Il y avait déjà longtemps que je ruminais en moi-même de quelle façon je pourrais lier conversation avec cette fillette pour laquelle je me sentais pleine de bons sentiments.

Je n’étais pas précisément timide dans les grandes occasions ; aussi après avoir fait mon petit thème, prenant délibérément mon parti, je lui lançai hardiment cette question :

« Dis, petite, comment t’appelles-tu ? »

Certainement mes camarades ne s’attendaient point à tant d’audace, car tous levèrent le nez avec effroi, persuadés que j’allais être punie de mon indiscrétion.
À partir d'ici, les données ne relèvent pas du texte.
(** * The mermaid-to-svg worker: cache-backed render pipeline

    A shallow embedding of [src/index.ts] (the version with cache
    statistics: [getCacheStats], [incrementCacheHit], [incrementCacheMiss],
    [resetCacheStats] and the [fetch] handler) and the properties of the
    render pipeline, the stats store and the debug endpoints.

    How the program is modelled:
    - the handler is an [async] function over three stores of the platform
      (the KV namespace [env.CACHE_STATS], the cache [caches.default] and
      the list of promises handed to [ctx.waitUntil]); it is written in a
      state-and-exception monad [M] over a [World], every [await] being a
      bind, a rejected promise being [Throws];
    - what the platform decides is an explicit input: the [Runtime] holds the
      library functions the source imports ([new URL], lz-string's
      [decompressFromEncodedURIComponent], the language's number printing),
      the [Oracle] holds what may differ from one request to the next (the
      clock, whether a store call rejects, what the headless browser
      answers);
    - every external effect is appended to [trace], so that "the renderer
      was reached", "no cache interaction" and "the miss is recorded before
      the renderer is invoked" are statements about that list;
    - numbers: the counters only ever hold non-negative integers (they start
      at 0 and are changed by [++]), so they are kept in [N]; the hit rate
      is computed as the source does, in IEEE-754 binary64
      ([SpecFloat], [prec = 53], [emax = 1024]), and printed by
      [Number.prototype.toFixed] as ECMAScript defines it. *)

From Stdlib Require Import ZArith NArith String Ascii List Lia.
From Stdlib Require Import DecimalString DecimalN SpecFloat.
From stdpp Require Import gmap strings.

(** ** Values *)

(** A JavaScript value that the handler serialises with [JSON.stringify]. *)
#[local] Set Warnings "-register-all".
Inductive json : Type :=
| JNum (n : N)
| JStr (s : string)
| JArr (items : list json)
| JObj (fields : list (string * json)).
#[local] Set Warnings "register-all".

(** [interface CacheStats { hits: number; misses: number; lastReset: string }] *)
Record CacheStats : Type := mkStats {
  hits : N;
  misses : N;
  lastReset : string
}.

(** A text held by the KV namespace: either what [JSON.stringify] wrote for
    a stats record, or a text on which [JSON.parse] throws.  (Texts that
    parse to something that is not a stats record are outside the model.) *)
Inductive kv_text : Type :=
| Stringified (s : CacheStats)
| Unparseable (raw : string).

(** The body of a [Response]: a plain text, or [JSON.stringify(j, null, space)]
    ([space = 0] when the call gives no indentation). *)
Inductive Body : Type :=
| Text (s : string)
| Json (space : N) (j : json).

(** A [Response]: status, body and the headers the constructor was given
    (the platform adds a default content type to a text body). *)
Record Response : Type := mkResponse {
  status : N;
  body : Body;
  headers : list (string * string)
}.

(** A [Request], as far as the handler reads it. *)
Record Request : Type := mkRequest {
  url : string;
  method : string
}.

(** What [new URL(request.url)] exposes to the handler. *)
Record URL : Type := mkURL {
  pathname : string;
  searchParams : list (string * string)
}.

(** The promise handed to [ctx.waitUntil]: only [cache.put] is. *)
Inductive Task : Type :=
| CachePut (request : Request) (response : Response).

(** External effects, in the order the handler performs them. *)
Inductive Event : Type :=
| EvKvGet (key : string)
| EvKvPut (key : string) (value : kv_text)
| EvCacheMatch (key : string)
| EvCacheKeys
| EvCachePut (key : string)
| EvRender (diagram theme : string)
| EvLog (msg : string)
| EvError (msg err : string).

(** What the browser session gives: the value of [page.evaluate]
    ([None] is [undefined]), or a fault thrown by any step of the [try]. *)
Inductive RenderResult : Type :=
| Rendered (svg : option string)
| Faulted (err : string).

(** How a call ends: with a value, or by throwing (for an [await], by a
    rejected promise). *)
Inductive Outcome (A : Type) : Type :=
| Returns (a : A)
| Throws (e : string).
Arguments Returns {A} a.
Arguments Throws {A} e.

(** ** The platform *)

(** lz-string's [decompressFromEncodedURIComponent] gives the text, [None]
    ([null]) for the payloads it recognises as corrupt, and on others it
    throws (a [TypeError] from inside its decoding loop). *)
Record Runtime : Type := mkRuntime {
  new_URL : string -> URL;
  decompressFromEncodedURIComponent : string -> Outcome (option string);
  Number_toString : spec_float -> string
}.

Record Oracle : Type := mkOracle {
  now : string;                       (* new Date().toISOString() *)
  kv_get_fault : bool;                (* env.CACHE_STATS.get rejects *)
  kv_put_fault : bool;                (* env.CACHE_STATS.put rejects *)
  cache_match_fault : bool;           (* cache.match rejects *)
  cache_put_fault : bool;             (* cache.put rejects *)
  cache_keys_fault : bool;            (* cache.keys rejects: the Workers
                                         runtime does not implement it *)
  puppeteer : string -> string -> RenderResult
}.

Record World : Type := mkWorld {
  kv : gmap string kv_text;           (* env.CACHE_STATS *)
  cache : list (Request * Response);  (* caches.default, oldest entry first *)
  pending : list Task;                (* ctx.waitUntil *)
  trace : list Event
}.

(** ** The monad of the handler *)

Definition M (A : Type) : Type := World -> Outcome A * World.

#[global] Instance M_ret : MRet M := fun A a w => (Returns a, w).

#[global] Instance M_bind : MBind M := fun A B f m w =>
  match m w with
  | (Returns a, w') => f a w'
  | (Throws e, w') => (Throws e, w')
  end.

Definition throw {A : Type} (e : string) : M A := fun w => (Throws e, w).

(** A library call inside the handler: its value, or what it throws. *)
Definition call {A : Type} (x : Outcome A) : M A := fun w => (x, w).

(** [try { m } catch (err) { h err }] *)
Definition try_catch {A : Type} (m : M A) (h : string -> M A) : M A := fun w =>
  match m w with
  | (Returns a, w') => (Returns a, w')
  | (Throws e, w') => h e w'
  end.

Definition emit (ev : Event) : M unit := fun w =>
  (Returns tt, mkWorld (kv w) (cache w) (pending w) (trace w ++ [ev])).

Definition console_log (msg : string) : M unit := emit (EvLog msg).
Definition console_error (msg err : string) : M unit := emit (EvError msg err).

(** ** Numbers *)

Module Number.

Local Open Scope Z_scope.

(** The binary64 value of an integer (round to nearest, ties to even). *)
Definition of_N (n : N) : spec_float :=
  binary_normalize 53 1024 (Z.of_N n) 0 false.

Definition mul : spec_float -> spec_float -> spec_float := SFmul 53 1024.
Definition div : spec_float -> spec_float -> spec_float := SFdiv 53 1024.

(** The decimal digits of a non-negative integer, ["0"] for zero. *)
Definition digits (n : N) : string :=
  NilZero.string_of_uint (N.to_uint n).

(** [toFixed], step "let n be an integer for which n / 10^f - x is as
    close to zero as possible; if there are two such n, pick the larger",
    for [x = m * 2^e]: the floor of [x * 10^f + 1/2]. *)
Definition nearest_scaled (f : N) (m : positive) (e : Z) : Z :=
  if 0 <=? e then Z.pos m * 2 ^ e * 10 ^ Z.of_N f
  else (2 * Z.pos m * 10 ^ Z.of_N f + 2 ^ (- e)) / 2 ^ (1 - e).

(** [x >= 10^21] for [x = m * 2^e]. *)
Definition reaches_1e21 (m : positive) (e : Z) : bool :=
  if 0 <=? e then 10 ^ 21 <=? Z.pos m * 2 ^ e
  else 10 ^ 21 * 2 ^ (- e) <=? Z.pos m.

Fixpoint zeros (k : nat) : string :=
  match k with
  | O => EmptyString
  | S k' => String "0" (zeros k')
  end.

(** [toFixed], the steps that turn [n] into text: the digits of [n],
    padded with zeros on the left to [f + 1] characters, and a point
    before the last [f] of them. *)
Definition fixed_digits (f : N) (n : N) : string :=
  let m := digits n in
  if (f =? 0)%N then m
  else
    let f' := N.to_nat f in
    let m := zeros (S f' - String.length m) +:+ m in
    let k := String.length m in
    substring 0 (k - f') m +:+ "." +:+ substring (k - f') f' m.

Section ToFixed.
Variable rt : Runtime.

(** [Number.prototype.toFixed(f)] for [0 <= f <= 100]: a value that is
    not finite, or whose magnitude reaches [10^21], is printed by
    [Number::toString]; the sign is that of a value below zero (a zero
    of either sign prints without one). *)
Definition toFixed (f : N) (x : spec_float) : string :=
  match x with
  | S754_nan | S754_infinity _ => Number_toString rt x
  | S754_zero _ => fixed_digits f 0
  | S754_finite s m e =>
      (if s then "-" else "") +:+
      (if reaches_1e21 m e then Number_toString rt (S754_finite false m e)
       else fixed_digits f (Z.to_N (nearest_scaled f m e)))
  end.

(** A counter inside a template literal: [`${n}`]. *)
Definition show (n : N) : string :=
  if (n <? 10 ^ 21)%N then digits n else Number_toString rt (of_N n).
End ToFixed.

(** The values [toFixed] prints itself: finite and below [10^21]. *)
Definition plain (x : spec_float) : bool :=
  match x with
  | S754_zero _ => true
  | S754_finite _ m e => negb (reaches_1e21 m e)
  | _ => false
  end.

(** The number a string of decimal digits denotes. *)
Definition value (s : string) : option N :=
  match NilEmpty.uint_of_string s with
  | Some d => Some (N.of_uint d)
  | None => None
  end.

(** [n] hundredths is a multiple of 1/100 nearest to [m * 2^e]:
    [|n - 100 * m * 2^e| <= 1/2], with the power of two cleared. *)
Definition nearest_hundredths (m : positive) (e : Z) (n : N) : Prop :=
  2 * Z.abs (Z.of_N n * 2 ^ Z.max 0 (- e) - 100 * Z.pos m * 2 ^ Z.max 0 e)
    <= 2 ^ Z.max 0 (- e).

(** [text] writes [x] with two decimal places: a sign, an integer part
    that is not empty, a point and two digits, the digits denoting the
    number of hundredths nearest to [x]. *)
Definition two_decimals (text : string) (x : spec_float) : Prop :=
  match x with
  | S754_zero _ => text = "0.00"
  | S754_finite s m e =>
      exists (a b : string) (n : N),
        text = (if s then "-" else "") +:+ a +:+ "." +:+ b /\
        a <> "" /\ String.length b = 2%nat /\
        value (a +:+ b) = Some n /\ nearest_hundredths m e n
  | _ => False
  end.

End Number.

(** ** The stores *)

Section Stores.
Variable o : Oracle.

(** [env.CACHE_STATS.get(key)]: the text under [key], [None] ([null])
    when there is none. *)
Definition CACHE_STATS_get (key : string) : M (option kv_text) := fun w =>
  let w' := mkWorld (kv w) (cache w) (pending w) (trace w ++ [EvKvGet key]) in
  if kv_get_fault o then (Throws "KV GET failed", w')
  else (Returns (kv w !! key), w').

(** [env.CACHE_STATS.put(key, value)] *)
Definition CACHE_STATS_put (key : string) (value : kv_text) : M unit := fun w =>
  let t := trace w ++ [EvKvPut key value] in
  if kv_put_fault o then
    (Throws "KV PUT failed", mkWorld (kv w) (cache w) (pending w) t)
  else (Returns tt, mkWorld (<[key := value]> (kv w)) (cache w) (pending w) t).

Definition same_key (key : string) (entry : Request * Response) : bool :=
  String.eqb (url (fst entry)) key.

Definition cache_find (key : string) (c : list (Request * Response))
  : option Response :=
  match List.find (same_key key) c with
  | Some entry => Some (snd entry)
  | None => None
  end.

(** [cache.match(key)] for a URL string: the response stored under that
    URL, [None] ([undefined]) when there is none. *)
Definition cache_match (key : string) : M (option Response) := fun w =>
  let w' := mkWorld (kv w) (cache w) (pending w) (trace w ++ [EvCacheMatch key]) in
  if cache_match_fault o then (Throws "cache.match failed", w')
  else (Returns (cache_find key (cache w)), w').

(** [cache.keys()]: the requests of the entries, oldest first, where the
    platform has the method; where it has not, the call rejects. *)
Definition cache_keys : M (list Request) := fun w =>
  let w' := mkWorld (kv w) (cache w) (pending w) (trace w ++ [EvCacheKeys]) in
  if cache_keys_fault o then (Throws "cache.keys failed", w')
  else (Returns (List.map fst (cache w)), w').

(** [ctx.waitUntil(promise)]: the promise is kept by the runtime and
    settles after the handler has answered. *)
Definition ctx_waitUntil (t : Task) : M unit := fun w =>
  (Returns tt, mkWorld (kv w) (cache w) (pending w ++ [t]) (trace w)).

(** What [cache.put(request, response)] does to the cache when it
    succeeds: the entry of that URL is replaced. *)
Definition cache_store (request : Request) (response : Response)
    (c : list (Request * Response)) : list (Request * Response) :=
  List.filter (fun entry => negb (same_key (url request) entry)) c
    ++ [(request, response)].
Mais la jolie enfant, au lieu de se courroucer, jugeant sans doute sur ma mine de mes bonnes intentions à son égard, me sourit amicalement et répondit, à notre stupéfaction, dans un français arrangé à sa façon :

« Z’ai moi le nom Sta. »

Soit que ce nom leur parut insolite, soit que l’accent étranger de la Bohémienne les eût mis en gaité, un éclat de rire intempestif de mes compagnons couvrit sa voix câline, et accueillit sa réponse. Elle rougit, et nous fit la moue. Pour mon compte, je n’avais point ri ; je démontrai même très vivement aux insolents mon indignation de leur mauvais procédé.

Nous n’avions pas l’habitude de prendre des gants pour nous exprimer notre façon de penser.